To determine the effectiveness of multiagent chemotherapy as sole post‐operative treatment of supratentorial central nervous system (CNS) embryonal tumors in young children.

Procedure

The data of 25 children under 5 years of age diagnosed with supratentorial embryonal tumors (17 primitive neuroectodermal tumors, four pinealoblastomas, and four medulloepitheliomas) treated exclusively by postoperative chemotherapy (CT) between 1990 and 1997 were reviewed.

Results

Fifteen tumors were hemispheric and 10 were deeply seated. Four children presented with disseminated leptomeningeal disease. Total resection was performed in nine patients, subtotal in 9, partial in 3, and a diagnostic biopsy only in 2. Two children did not undergo surgery.
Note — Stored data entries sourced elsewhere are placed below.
(* ===== verification/RtdsStream.v ===== *)
(** * The public streams
    (src/public_stream.cpp, rtds_stream.cpp, sports_stream.cpp)

    [PublicStream]: which messages are current, and how gaps and recoveries are
    reported.  The real-time data stream on top of it: its subscriptions, the
    frames that bring the server in line with them, the replay when a connection
    opens, and the delivery of an event.  The sports stream hands its one callback
    every result.

    A call that holds [mutex_] is one step, and so are the two halves of the
    transport's [handle_open]: publishing the connection with a copy of the tracked
    frame, and sending that copy.  A failed send reconnects. *)
From Stdlib Require Import String.
From S2P Require Import Prelude Sdk RestParsing GammaRows RtdsEvents.

#[local] Open Scope Z_scope.

(** ** The shared stream *)

Record PublicStream := MkPublic {
  owner_active : bool;
  stream_active : bool;
  shutdown_started : bool;
  recovery_generation : Z;      (** 0: no gap awaits its recovery *)
  websocket_generation : Z;
  websocket_connected : bool }.

(** What a handler makes the stream do. *)
Inductive public_effect :=
  | gap_callback
  | recovered_callback
  | error_callback (error : string)
  | handled (message : string) (generation : Z)
  | resnapshot (reason : string).

Definition new_public_stream (url : string) (connect_timeout_ms : Z) : res PublicStream :=
  require (negb (bool_decide (url = ""))) (invalid_argument "stream URL must not be empty");;
  require (0 <? connect_timeout_ms) (invalid_argument "ws_connect_timeout_ms must be positive");;
  Ok (MkPublic true false false 0 0 false).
Twenty‐four children relapsed with a median time of 5.5 months. The median overall survival was 12 months, and the 2‐, and 5‐ year survivals were 30 and 14y, respectively. The 2‐ year disease‐free survival was 4%. There was a significantly worse prognosis in patients undergoing incomplete resection and in the group with deeply situated tumors. Four relapses were treated by second surgery followed by high‐dose chemotherapy and radiotherapy. Two of them remain in CR2, and all these children are free of late sequelae.

Conclusions

CT alone failed to maintain disease‐free survival in most of the children, although, disease progression was delayed to some extent. Children under 5 years with supratentorial embryonal tumors should undergo total surgical resection if possible. Med Pediatr Oncol 2002;38:83–90. © 2002 Wiley‐Liss, Inc.